Task to carry out:
Lines from the top of the entries through the line that has "exists (print_hex false" must be duplicated exactly, and no others.

Start of Given data

Lemma pass1_END_hex_operand (st : pass1_state) (u operand errors : string)
    (st' : pass1_state) :
  isHexSymbol operand = true ->
  pass1_END st u "END" operand errors = Ok st' ->
  exists addr code,
    intermediate st'
    = (intermediate st ++ [mkBlock u "END" addr operand (errors ++ code)])%list
    /\ (code = "0010" \/ code = "0011").
Proof.
  intros Hhex. unfold pass1_END.
  assert (Hne : is_empty operand = false)
    by (destruct operand; [discriminate Hhex | reflexivity]).
  destruct (proj2 (isValidSymbol_cases operand errors) Hne) as (code & E & _ & Hcode).
  rewrite E. cbn [bind].
  assert (Hinvalid : symbol_validity operand = false).
  { destruct operand as [|c0 rest]; [discriminate|].
    unfold isHexSymbol in Hhex. rewrite !andb_true_iff in Hhex.
    destruct Hhex as [[_ Hd] _]. change (char_at (String c0 rest) 0) with c0 in Hd.
    unfold symbol_validity. rewrite (digit_not_alpha c0 Hd).
    now rewrite andb_false_r. }
  rewrite Hinvalid, Hhex. cbn [negb andb].
  specialize (Hcode Hinvalid).
  intros H. apply Ok_inj in H. subst st'. cbn [intermediate].
  exists (print_hex false (locctr (p1_asm st))), code.
  split; [reflexivity|].
  destruct (6 <? String.length operand)%nat; [now left|].
  destruct operand as [|c0 rest]; [discriminate|].
  unfold isHexSymbol in Hhex. rewrite !andb_true_iff in Hhex.
  destruct Hhex as [[_ Hd] _]. change (char_at (String c0 rest) 0) with c0 in *.
  rewrite (digit_not_alpha c0 Hd) in Hcode. now right.
Qed.

Lemma END_hex_flagged_step (st st' : pass1_state) (stop : bool) :
  END_hex_flagged st -> line_step st st' stop -> END_hex_flagged st'.
Proof.
  unfold END_hex_flagged. intros Hinv Hstep.
  assert (Hsnoc : forall blk,
            (is_END blk = true -> isHexSymbol (operandField blk) = true ->
             has_error blk = true) ->
            forall b, In b (intermediate st ++ [blk])%list ->
                      is_END b = true -> isHexSymbol (operandField b) = true ->
                      has_error b = true).
  { intros blk Hblk b Hin. apply in_app_or in Hin.
    destruct Hin as [Hin|[<-|[]]]; [now apply Hinv | exact Hblk]. }
  destruct Hstep as [|u label operand st' H|u operand st' H
                     |u label opcode operand st' Hs He H].
  - exact Hinv.
  - apply pass1_START_effect in H. destruct H as (addr & errors & -> & _).
    apply Hsnoc. discriminate.
  - pose proof H as H2. apply pass1_END_effect in H.
    destruct H as (addr & errors' & Hi & _).
    destruct (implicit_start_fields st) as (Hi0 & _).
    rewrite Hi, Hi0. apply Hsnoc. cbn [operandField]. intros _ Hhex.
    apply (pass1_END_hex_operand _ _ _ _ _ Hhex) in H2.
    destruct H2 as (addr2 & code & Hi2 & Hcode).
    rewrite Hi in Hi2. apply app_inj_tail in Hi2. destruct Hi2 as [_ Hblk].
    injection Hblk as _ ->.
    unfold has_error. cbn [errorList]. rewrite is_empty_append.
    destruct Hcode as [-> | ->]; now rewrite andb_false_r.
  - apply pass1_other_effect in H; [|exact He].
    destruct H as (opline & addr & errors' & -> & Hop & _).
    destruct (implicit_start_fields st) as (-> & _).
    apply Hsnoc. unfold is_END. cbn [opcodeField]. rewrite Hop. discriminate.
Qed.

End of Given data

Response for this exercise:
Lemma pass1_END_hex_operand (st : pass1_state) (u operand errors : string)
    (st' : pass1_state) :
  isHexSymbol operand = true ->
  pass1_END st u "END" operand errors = Ok st' ->
  exists addr code,
    intermediate st'
    = (intermediate st ++ [mkBlock u "END" addr operand (errors ++ code)])%list
    /\ (code = "0010" \/ code = "0011").
Proof.
  intros Hhex. unfold pass1_END.
  assert (Hne : is_empty operand = false)
    by (destruct operand; [discriminate Hhex | reflexivity]).
  destruct (proj2 (isValidSymbol_cases operand errors) Hne) as (code & E & _ & Hcode).
  rewrite E. cbn [bind].
  assert (Hinvalid : symbol_validity operand = false).
  { destruct operand as [|c0 rest]; [discriminate|].
    unfold isHexSymbol in Hhex. rewrite !andb_true_iff in Hhex.
    destruct Hhex as [[_ Hd] _]. change (char_at (String c0 rest) 0) with c0 in Hd.
    unfold symbol_validity. rewrite (digit_not_alpha c0 Hd).
    now rewrite andb_false_r. }
  rewrite Hinvalid, Hhex. cbn [negb andb].
  specialize (Hcode Hinvalid).
  intros H. apply Ok_inj in H. subst st'. cbn [intermediate].
  exists (print_hex false (locctr (p1_asm st))), code.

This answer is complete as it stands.